Esse conceito foi explorado por grandes nomes da literatura e da filosofia, como Charles Baudelaire e Walter Benjamin. Baudelaire descreveu o flâneur de forma poética, dizendo que:
"A multidão é seu universo, como o ar é o dos pássaros, como a água, o dos peixes. Sua paixão e profissão é desposar a multidão. Para o perfeito flâneur, para o observador apaixonado, é um imenso júbilo fixar residência no numeroso, no ondulante, no movimento, no fugidio e no infinito. Estar fora de casa, e contudo sentir-se em casa onde quer que se encontre; ver o mundo, estar no centro do mundo e permanecer oculto ao mundo, eis alguns dos pequenos prazeres desses espíritos independentes, apaixonados, imparciais que a linguagem não pode definir senão toscamente".
Já Benjamin viu nessa figura um símbolo da própria modernidade e da experiência urbana. O flâneur não é apenas um observador passivo; através de suas andanças aparentemente despropositadas, ele é capaz de captar as desigualdades sociais, as contradições e a mercantilização da vida nas grandes cidades. Seu olhar é, portanto, uma ferramenta poderosa de crítica e reflexão sobre o mundo em que vivemos.
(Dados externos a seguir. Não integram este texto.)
(* ===== verification/Catalog.v ===== *)
(** The market catalog: [internal/marketcatalog/catalog.go]. *)
From S2P Require Import Prelude GoLists GoBase Domain.
Local Open Scope Z_scope.

Definition SchemaVersion : Z := 1.

Record record := { definition : MarketDefinition; locationID : option Z }.

Record Catalog := {
  records : list record;
  byKey : gmap string record;
  byLocation : gmap Z string;
}.

(** The loop of [NewDefault] that fills the two indexes. *)
Definition index_record (c : Catalog) (item : record) : Catalog :=
  {| records := records c;
     byKey := <[md_Key (definition item) := item]> (byKey c);
     byLocation :=
       match locationID item with
       | Some l => <[l := md_Key (definition item)]> (byLocation c)
       | None => byLocation c
       end |}.

Definition new_catalog (rs : list record) : Catalog :=
  foldl index_record {| records := rs; byKey := ∅; byLocation := ∅ |} rs.

Definition regular (key name : string) (location : Z) : record :=
  {| definition := {| md_Key := key; md_Name := name;
                      md_Type := MarketTypeRegular; md_Enabled := true |};
     locationID := Some location |}.

Definition default_records : list record := [
  regular "bridgewatch" "Bridgewatch" 2004;
  regular "martlock" "Martlock" 3008;
  regular "lymhurst" "Lymhurst" 1002;
  regular "fort_sterling" "Fort Sterling" 4002;
  regular "thetford" "Thetford" 7;
  regular "caerleon" "Caerleon" 3005;
  regular "brecilien" "Brecilien" 5003;
  {| definition := {| md_Key := "black_market"; md_Name := "Black Market";
                      md_Type := MarketTypeBlackMarket; md_Enabled := false |};
     locationID := None |} ].
(* ===== verification/Tx.v ===== *)
(** Database transactions as the repositories use them: the statements that
    can fail, the outcomes of a commit, and the request ledger both ingest
    pipelines keep. *)
From S2P Require Import Prelude GoLists GoBase Domain.
Local Open Scope Z_scope.

(** The statements of an ingest transaction, in the order they are sent. *)
Inductive db_step :=
  | StepBegin
  | StepRegister
  | StepExisting
  | StepCopy
  | StepUpsert
  | StepComplete
  | StepCommit
  | StepQuery.

(** A commit is acknowledged, refused, or applied with the acknowledgement
    lost: in the last case the caller sees an error although the transaction
    took effect. *)
Inductive commit_outcome := CommitOk | CommitFailed | CommitAckLost.

(** What the network and the server do to one call. *)
Record faults := { fails : db_step -> bool; commit : commit_outcome }.

Definition no_faults : faults := {| fails := fun _ => false; commit := CommitOk |}.

(** Wall-clock measurements of one call. *)
Record elapsed := { el_transaction : duration; el_commit : duration }.

(** The errors of package [repository]. *)
Inductive repo_error :=
  | InvalidServer (s : string)
  | HashRequest
  | InvalidRequestID
  | DatabaseFailed (step : db_step)
  | ConstraintViolated
  | CopiedRows (copied expected : Z)
  | RequestAlreadyProcessing
  | RequestPayloadConflict
  | UnsupportedStatus (status : string).

(** What the repositories take from other packages: the JSON encoding of a
    request (hashed into its fingerprint) and the parser of [pgtype.UUID]. *)
Class RequestEncoding := {
  marshal_prices : IngestPricesRequest -> option string;
  marshal_history : IngestHistoryRequest -> option string;
  scanUUID : string -> option string;
}.

(** A stand-in for the examples: a request is written as its server and its
    items, an identifier parses to itself. *)
Definition plain_encoding : RequestEncoding := {|
  marshal_prices req :=
    Some (ip_Server req +:+ foldr (fun e s => pi_ItemKey e +:+ "," +:+ s) EmptyString (ip_Entries req));
  marshal_history req :=
    Some (ih_Server req +:+ foldr (fun e s => hi_ItemKey e +:+ "," +:+ s) EmptyString (ih_Entries req));
  scanUUID id := if is_empty id then None else Some id;
|}.

(** The collation of the [text] columns: a deterministic collation is a strict
    order. *)
Class Collation := {
  collate : string -> string -> bool;
  collate_strict_weak :: StrictWeak collate;
  collate_eq s t : collate s t = false -> collate t s = false -> s = t;
}.

(** The "C" collation. *)
Definition c_collation : Collation := {|
  collate := str_ltb;
  collate_strict_weak := str_ltb_strict_weak;
  collate_eq := str_ltb_eq;
|}.

Definition mapServer (s : Server) : result repo_error Z :=
  if bool_decide (s = ServerWest) then Ok 1 else
  if bool_decide (s = ServerEast) then Ok 2 else
  if bool_decide (s = ServerEurope) then Ok 3 else
  Err (InvalidServer s).

Definition unmapServer (v : Z) : Server :=
  if v =? 1 then ServerWest else
  if v =? 2 then ServerEast else
  if v =? 3 then ServerEurope else
  ServerWest.

Lemma unmapServer_mapServer s v : mapServer s = Ok v -> unmapServer v = s.
Proof. unfold mapServer. repeat case_bool_decide; by intros [= <-]. Qed.

Lemma mapServer_range s v : mapServer s = Ok v -> 1 <= v <= 3.
Proof. unfold mapServer. repeat case_bool_decide; intros [= <-]; lia. Qed.

(** [equalHashes]: lengths first, then byte by byte. *)
Fixpoint equal_bytes (a b : list ascii) : bool :=
  match a, b with
  | x :: a', y :: b' => if bool_decide (x <> y) then false else equal_bytes a' b'
  | _, _ => true
  end.

Definition equalHashes (a b : string) : bool :=
  if negb (str_len a =? str_len b) then false else equal_bytes (bytes_of a) (bytes_of b).

Lemma equalHashes_eq a b : equalHashes a b = true <-> a = b.
Proof.
  unfold equalHashes, str_len. revert b.
  induction a as [|x a IH]; intros [|y b]; try done.
  specialize (IH b). simpl bytes_of. cbn [String.length].
  destruct (Z.eqb_spec (Z.of_nat (S (String.length a))) (Z.of_nat (S (String.length b)))) as [Hl|Hl];
    simpl.
  - rewrite (proj2 (Z.eqb_eq (Z.of_nat (String.length a)) _)) in IH by lia. simpl in IH.
    case_bool_decide as Hxy; [naive_solver|].
    subst y. rewrite IH. naive_solver.
  - split; [done|]. intros [= -> ->]. lia.
Qed.

Lemma equalHashes_refl a : equalHashes a a = true.
Proof. by apply equalHashes_eq. Qed.

(** * [is distinct from], and the maximum of nullable columns *)

Definition is_distinct_from (a b : option Z) : bool := bool_decide (a <> b).

(** [count] of the positions where a boolean test holds. *)
Definition count_if {A} (p : A -> bool) (l : list A) : Z :=
  Z.of_nat (length (List.filter p l)).

Lemma count_if_app {A} (p : A -> bool) l1 l2 :
  count_if p (l1 ++ l2) = count_if p l1 + count_if p l2.
Proof. unfold count_if. rewrite List.filter_app, length_app. lia. Qed.

Lemma count_if_bounds {A} (p : A -> bool) l : 0 <= count_if p l <= Z.of_nat (length l).
Proof. unfold count_if. pose proof (List.filter_length_le p l). lia. Qed.

Lemma count_if_ext {A} (p q : A -> bool) l :
  (forall x, x ∈ l -> p x = q x) -> count_if p l = count_if q l.
Proof.
  intros H. unfold count_if. f_equal. f_equal. apply List.filter_ext_in.
  intros x Hx. by apply H, list_elem_of_In.
Qed.
(* ===== verification/PriceRepoSpec.v ===== *)
(** What price ingestion promises: a last-write-wins register per key and
    side, fed by an append-only audit trail and made exactly-once by the
    request ledger.  Proved of the definitions of [PriceRepo]. *)
From S2P Require Import Prelude GoLists GoBase Domain Tx Lww PriceRepo.
Local Open Scope Z_scope.

(** The time and the price of the newest observation. *)
Abbreviation register := (option (time * option Z)) (only parsing).

(** * The two sides of a price *)

Inductive side := Sell | Buy.

Definition row_at (sd : side) (r : raw_row) : option time :=
  match sd with Sell => r_sell_price_min_at r | Buy => r_buy_price_max_at r end.
Definition row_price (sd : side) (r : raw_row) : option Z :=
  match sd with Sell => r_sell_price_min r | Buy => r_buy_price_max r end.
Definition cur_at (sd : side) (r : current_row) : option time :=
  match sd with Sell => c_sell_price_min_at r | Buy => c_buy_price_max_at r end.
Definition cur_price (sd : side) (r : current_row) : option Z :=
  match sd with Sell => c_sell_price_min r | Buy => c_buy_price_max r end.
Definition side_less (sd : side) : raw_row -> raw_row -> bool :=
  match sd with Sell => sell_less | Buy => buy_less end.
Definition latest (sd : side) (rows : list raw_row) (k : price_key) : option raw_row :=
  match sd with Sell => latest_sell rows k | Buy => latest_buy rows k end.

Definition row_register (sd : side) (r : raw_row) : register :=
  t ← row_at sd r; Some (t, row_price sd r).
Definition cur_register (sd : side) (r : current_row) : register :=
  t ← cur_at sd r; Some (t, cur_price sd r).

(** What a database says of a key: nothing, or a register per side. *)
Definition db_view (db : DB) (k : price_key) : option (register * register) :=
  (fun r => (cur_register Sell r, cur_register Buy r)) <$> current_prices db !! k.

Definition db_register (sd : side) (db : DB) (k : price_key) : register :=
  current_prices db !! k ≫= cur_register sd.

(** The rows of a key that carry a side. *)
Definition observes (sd : side) (k : price_key) (r : raw_row) : bool :=
  bool_decide (row_key r = k) && bool_decide (is_Some (row_at sd r)).

Lemma observes_spec sd k r :
  observes sd k r = true <-> row_key r = k /\ is_Some (row_at sd r).
Proof. unfold observes. by rewrite andb_true_iff, !bool_decide_eq_true. Qed.

(** [register] is the newest observation of [k] among [rows]: by the time of
    the price, then the time of the capture, then the insertion order. *)
Definition is_latest (sd : side) (rows : list raw_row) (k : price_key) (v : register) : Prop :=
  match v with
  | None => forall r, r ∈ rows -> row_key r = k -> row_at sd r = None
  | Some (t, p) =>
      exists r, r ∈ rows /\ row_key r = k /\ row_at sd r = Some t /\ row_price sd r = p /\
      forall r' t', r' ∈ rows -> row_key r' = k -> row_at sd r' = Some t' ->
        t' < t \/ t' = t /\ (r_observed_at r' < r_observed_at r \/
                             r_observed_at r' = r_observed_at r /\ r_id r' <= r_id r)
  end.

Definition request_register (sd : side) (rows : list raw_row) (k : price_key) : register :=
  latest sd rows k ≫= row_register sd.

#[export] Instance side_less_strict_weak sd : StrictWeak (side_less sd).
Proof.
  destruct sd; simpl; unfold sell_less, buy_less.
  - apply @then_less_strict_weak; [apply (less_on_strict_weak Z.ltb (fun a => default 0 (r_sell_price_min_at a)))|].
    apply @then_less_strict_weak; [apply (less_on_strict_weak Z.ltb r_observed_at)|apply (less_on_strict_weak Z.ltb r_id)].
  - apply @then_less_strict_weak; [apply (less_on_strict_weak Z.ltb (fun a => default 0 (r_buy_price_max_at a)))|].
    apply @then_less_strict_weak; [apply (less_on_strict_weak Z.ltb r_observed_at)|apply (less_on_strict_weak Z.ltb r_id)].
Qed.

Lemma latest_eq sd rows k :
  latest sd rows k = best (side_less sd) (List.filter (observes sd k) rows).
Proof. by destruct sd. Qed.
Lemma QueryMarketHistory_groups_witness :
  exists hs,
    QueryMarketHistory (H := c_collation) no_faults
      {| hl_Server := ServerWest; hl_LocationIDs := [3008];
         hl_Entries := [{| hq_ItemKey := "T4_BAG"; hq_Quality := 1 |};
                        {| hq_ItemKey := "T5_BAG"; hq_Quality := 1 |}];
         hl_RangeStart := 0; hl_RangeEndExclusive := 5000 |} example_history_db = Ok hs /\
    map (fun h => (hs_ItemKey h, map hp_ItemCount (hs_History h))) hs
    = [("T4_BAG", [5; 6]); ("T5_BAG", [3; 4])].
Proof.
  destruct (QueryMarketHistory_groups (H := c_collation)
    {| hl_Server := ServerWest; hl_LocationIDs := [3008];
       hl_Entries := [{| hq_ItemKey := "T4_BAG"; hq_Quality := 1 |};
                      {| hq_ItemKey := "T5_BAG"; hq_Quality := 1 |}];
       hl_RangeStart := 0; hl_RangeEndExclusive := 5000 |} 1 example_history_db eq_refl)
    as (hs & Hq & _).
  exists hs. split; [exact Hq|]. vm_compute in Hq. by injection Hq as <-.
Defined.
(* ===== verification/MarketService.v ===== *)
(** The price service: [internal/service/market_service.go], against the
    repository as an interface. *)
From S2P Require Import Prelude GoLists GoBase Domain Catalog Tx PriceRepo HistoryRepo.
Local Open Scope Z_scope.

Definition maxPriceQueryMarkets : Z := 32.
Definition maxPriceQueryEntries : Z := 2000.

(** * Errors *)

(** What makes a request invalid. *)
Inductive invalid_reason :=
  | RequestIDRequired
  | RequestIDNotUUID
  | ServerRequired
  | UnsupportedServer (server : string)
  | EntriesRequired
  | TooManyEntries
  | MarketKeysRequired
  | TooManyMarketKeys
  | CatalogRejected (e : catalog_error)
  | EntryItemRequired (index : Z)
  | EntryQuality (index : Z)
  | EntryObservedAt (index : Z)
  | EntryLocation (index : Z)
  | EntryHistory (index : Z)
  | TooManyBuckets
  | BucketTimestamp (entry bucket : Z)
  | BucketItemCount (entry bucket : Z)
  | BucketPrice (entry bucket : Z)
  | RangeStartRequired
  | RangeEndRequired
  | RangeStartFormat
  | RangeEndFormat
  | RangeReversed
  | RangeTooLong.

Inductive service_error :=
  | InvalidIngestRequest (why : invalid_reason)
  | InvalidPriceQuery (why : invalid_reason)
  | InvalidHistoryIngestRequest (why : invalid_reason)
  | InvalidHistoryQuery (why : invalid_reason)
  | IngestRequestAlreadyProcessing
  | IngestRequestPayloadConflict
  | UnmappedLocation (location : Z)
  | RepositoryError (e : repo_error).

(** The [switch] on a repository error. *)
Definition ingest_error (e : repo_error) : service_error :=
  match e with
  | RequestAlreadyProcessing => IngestRequestAlreadyProcessing
  | RequestPayloadConflict => IngestRequestPayloadConflict
  | e => RepositoryError e
  end.

Definition validateServer (server : Server) : result invalid_reason unit :=
  if bool_decide (server = ServerWest) || bool_decide (server = ServerEast)
     || bool_decide (server = ServerEurope) then Ok tt
  else if is_empty server then Err ServerRequired
  else Err (UnsupportedServer server).

(** * The repository *)

(** [repository.MarketRepository], over the state [S] of the database, with
    the optional [QueryCurrentPricesWithTrust] the service looks for. *)
Class MarketRepository (S : Type) := {
  repo_IngestPrices : IngestPricesRequest -> S -> result repo_error IngestPricesResult * S;
  repo_IngestHistory : IngestHistoryRequest -> S -> result repo_error IngestHistoryResult * S;
  repo_QueryCurrentPrices : CurrentPriceLookup -> S -> result repo_error (list CurrentPrice);
  repo_QueryMarketHistory : MarketHistoryLookup -> S -> result repo_error (list MarketHistorySeries);
  repo_QueryCurrentPricesWithTrust :
    option (CurrentPriceLookup -> S -> result repo_error (list CurrentPrice));
}.

(** What a price is identified by in an answer. *)
Definition price_id (p : CurrentPrice) : Z * string * Z :=
  (cp_LocationID p, cp_ItemKey p, cp_Quality p).

Definition series_id (h : MarketHistorySeries) : Z * string * Z :=
  (hs_LocationID h, hs_ItemKey h, hs_Quality h).

(** The query the service sends. *)
Definition repo_query {S} `{MarketRepository S} (lookup : CurrentPriceLookup) (st : S)
    : result repo_error (list CurrentPrice) :=
  match repo_QueryCurrentPricesWithTrust with
  | Some query => query lookup st
  | None => repo_QueryCurrentPrices lookup st
  end.

(** What the service relies on: answers only for the locations asked for, and
    one answer per location, item and quality. *)
Class LawfulRepository (S : Type) `{MarketRepository S} : Prop := {
  law_prices lookup st ps :
    NoDup (cl_Entries lookup) -> repo_query lookup st = Ok ps ->
    Forall (fun p => cp_LocationID p ∈ cl_LocationIDs lookup) ps /\ NoDup (map price_id ps);
  law_history lookup st hs :
    repo_QueryMarketHistory lookup st = Ok hs ->
    Forall (fun h => hs_LocationID h ∈ hl_LocationIDs lookup) hs /\ NoDup (map series_id hs);
}.

(** * Normalising the entries of a query *)

(** Both queries run the same loop over their entries. *)
Section entries.
Context `{Unicode} {E : Type} (item : E -> string) (quality : E -> Z) (mk : string -> Z -> E).

(** [fmt.Sprintf("%s\x00%d", itemKey, quality)] *)
Definition dedupe_key (itemKey : string) (q : Z) : string :=
  itemKey +:+ String (byte 0) (FormatInt q).

Fixpoint normalize_entries (index : Z) (seen : list string) (acc entries : list E)
    : result invalid_reason (list E) :=
  match entries with
  | [] => Ok acc
  | entry :: entries' =>
      let itemKey := TrimSpace (item entry) in
      fail_if is_empty itemKey with EntryItemRequired index else
      fail_if (quality entry <? 1) || (5 <? quality entry) with EntryQuality index else
      let dedupeKey := dedupe_key itemKey (quality entry) in
      if bool_decide (dedupeKey ∈ seen) then normalize_entries (index + 1) seen acc entries'
      else normalize_entries (index + 1) (dedupeKey :: seen)
             (acc ++ [mk itemKey (quality entry)]) entries'
  end.
End entries.

(** The loop that ranks the market keys by their first appearance. *)
Fixpoint market_order (order : gmap string Z) (rank : Z) (keys : list string) : gmap string Z :=
  match keys with
  | [] => order
  | key :: keys' =>
      match order !! key with
      | Some _ => market_order order rank keys'
      | None => market_order (<[key := rank]> order) (rank + 1) keys'
      end
  end.

(** * The service *)

Section service.
Context `{Unicode} {S : Type} `{MarketRepository S} (catalog : Catalog).

Definition IngestPrices (req : IngestPricesRequest) (st : S)
    : result service_error IngestPricesResponse * S :=
  if is_empty (ip_RequestID req) then (Err (InvalidIngestRequest RequestIDRequired), st) else
  if is_empty (ip_Server req) then (Err (InvalidIngestRequest ServerRequired), st) else
  if bool_decide (ip_Entries req = []) then (Err (InvalidIngestRequest EntriesRequired), st) else
  match validateServer (ip_Server req) with
  | Err why => (Err (InvalidIngestRequest why), st)
  | Ok _ =>
      match repo_IngestPrices req st with
      | (Err e, st') => (Err (ingest_error e), st')
      | (Ok r, st') =>
          (Ok {| ipr_RequestID := ip_RequestID req; ipr_Accepted := Accepted r;
                 ipr_CurrentRowsTouched := CurrentRowsTouched r; ipr_Duplicate := Duplicate r;
                 ipr_PersistenceTiming := PersistenceTiming r |}, st')
      end
  end.

Definition Markets (includeDisabled : bool) : MarketCatalogResponse :=
  let markets := ListMarkets (Some catalog) includeDisabled in
  {| mc_SchemaVersion := SchemaVersion; mc_Count := Z.of_nat (length markets); mc_Data := markets |}.

Record normalizedPriceQuery := {
  np_lookup : CurrentPriceLookup;
  np_marketOrder : gmap string Z;
  np_keysByLocation : gmap Z string;
}.

Definition normalizePriceQuery (req : PriceQueryRequest)
    : result service_error normalizedPriceQuery :=
  let! _ := rmap_err InvalidPriceQuery (validateServer (pqr_Server req)) in
  fail_if bool_decide (pqr_MarketKeys req = []) with InvalidPriceQuery MarketKeysRequired else
  fail_if maxPriceQueryMarkets <? Z.of_nat (length (pqr_MarketKeys req))
    with InvalidPriceQuery TooManyMarketKeys else
  fail_if bool_decide (pqr_Entries req = []) with InvalidPriceQuery EntriesRequired else
  fail_if maxPriceQueryEntries <? Z.of_nat (length (pqr_Entries req))
    with InvalidPriceQuery TooManyEntries else
  let! (locationIDs, keysByLocation) :=
    rmap_err (fun e => InvalidPriceQuery (CatalogRejected e))
      (ResolveEnabled (Some catalog) (pqr_MarketKeys req)) in
  let! entries := rmap_err InvalidPriceQuery
    (normalize_entries pq_ItemKey pq_Quality
       (fun i q => {| pq_ItemKey := i; pq_Quality := q |}) 0 [] [] (pqr_Entries req)) in
  Ok {| np_lookup := {| cl_Server := pqr_Server req; cl_LocationIDs := locationIDs;
                        cl_Entries := entries |};
        np_marketOrder := market_order ∅ 0 (map NormalizeKey (pqr_MarketKeys req));
        np_keysByLocation := keysByLocation |}.

Definition with_market (key : string) (p : CurrentPrice) : CurrentPrice :=
  {| cp_Server := cp_Server p; cp_MarketKey := key; cp_LocationID := cp_LocationID p;
     cp_ItemKey := cp_ItemKey p; cp_Quality := cp_Quality p;
     cp_SellPriceMin := cp_SellPriceMin p; cp_SellPriceMinAt := cp_SellPriceMinAt p;
     cp_BuyPriceMax := cp_BuyPriceMax p; cp_BuyPriceMaxAt := cp_BuyPriceMaxAt p;
     cp_UpdatedAt := cp_UpdatedAt p;
     cp_HistoryObservations7D := cp_HistoryObservations7D p;
     cp_HistoryVolume7D := cp_HistoryVolume7D p; cp_MedianPrice7D := cp_MedianPrice7D p |}.

(** The loop that fills [MarketKey]. *)
Fixpoint label_prices (keys : gmap Z string) (prices : list CurrentPrice)
    : result service_error (list CurrentPrice) :=
  match prices with
  | [] => Ok []
  | p :: prices' =>
      match keys !! cp_LocationID p with
      | None => Err (UnmappedLocation (cp_LocationID p))
      | Some key => let! rest := label_prices keys prices' in Ok (with_market key p :: rest)
      end
  end.

(** The comparison of the sort; a key that is not in the map ranks 0. *)
Definition price_less (order : gmap string Z) (a b : CurrentPrice) : bool :=
  let leftRank := default 0 (order !! cp_MarketKey a) in
  let rightRank := default 0 (order !! cp_MarketKey b) in
  if bool_decide (leftRank <> rightRank) then leftRank <? rightRank
  else if bool_decide (cp_ItemKey a <> cp_ItemKey b) then str_ltb (cp_ItemKey a) (cp_ItemKey b)
  else cp_Quality a <? cp_Quality b.

Definition QueryCurrentPrices (now : time) (req : PriceQueryRequest) (st : S)
    : result service_error PriceQueryResponse :=
  let! normalized := normalizePriceQuery req in
  let! prices := rmap_err RepositoryError (repo_query (np_lookup normalized) st) in
  let! labelled := label_prices (np_keysByLocation normalized) prices in
  let data := slice_stable (price_less (np_marketOrder normalized)) labelled in
  Ok {| pqs_RequestedAt := now; pqs_Count := Z.of_nat (length data); pqs_Data := data |}.
End service.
A ideia do "flâneur" continua inspirando pessoas nos dias de hoje, como é o caso de João Vitor Panda, um jovem francisquense que tem se destacado, pelo menos para mim, como uma encarnação contemporânea desse conceito. Ele produz um conteúdo interessante para a internet, especialmente em seu podcast "Crônicas de Nada", atualmente um dos meus favoritos. O que torna o trabalho do Panda especial é a maneira como ele se apropria do espaço urbano através da "caminhada contemplativa", como ele mesmo denomina.
Para ele, caminhar sem pressa pela cidade é um esporte, uma prática que permite acessar um novo nível de percepção e compreensão do mundo ao redor. Através dessas caminhadas contemplativas, ele consegue captar detalhes, histórias e reflexões que a maioria das pessoas simplesmente deixa passar. É como se, ao flanar pelas ruas de Curitiba, ele estivesse acessando uma dimensão oculta da cidade, repleta de significados e possibilidades, que são trazidos para os posts e para o Crônicas com uma habilidade com as palavras que só quem tem um léxico amplo consegue brincar.
No entanto, como o próprio Panda diz, flanar pelas ruas de uma cidade não é uma tarefa simples. Requer um olhar curioso, uma mente aberta e uma disposição para se perder. Afinal, é quando nos permitimos sair dos caminhos habituais e conhecidos que as verdadeiras descobertas acontecem. É preciso estar disposto a virar em uma esquina desconhecida, a entrar em uma loja nunca antes notada, a puxar conversa com um estranho na praça. Só assim será possível ter acesso a todas as camadas de significado e história que uma cidade tem a oferecer.
É justamente esse espírito de flâneur que a Antonella tem despertado em mim durante nossos passeios matinais. Ao seguir o ritmo e o faro dela, ao me permitir flanar pelas ruas do bairro com uma sacolinha no bolso e sem um destino fixo, tenho redescoberto as pequenas alegrias de me perder e de me surpreender com o que encontro pelo caminho. Eu seguro a guia, mas quem me guia é a Antonella, nessa jornada de reconexão com a essência da vida urbana. Afinal, flanar não é apenas uma forma de explorar a cidade, mas também de explorar a nós mesmos e de expandir nossa percepção sobre a própria história e sobre o mundo ao nosso redor.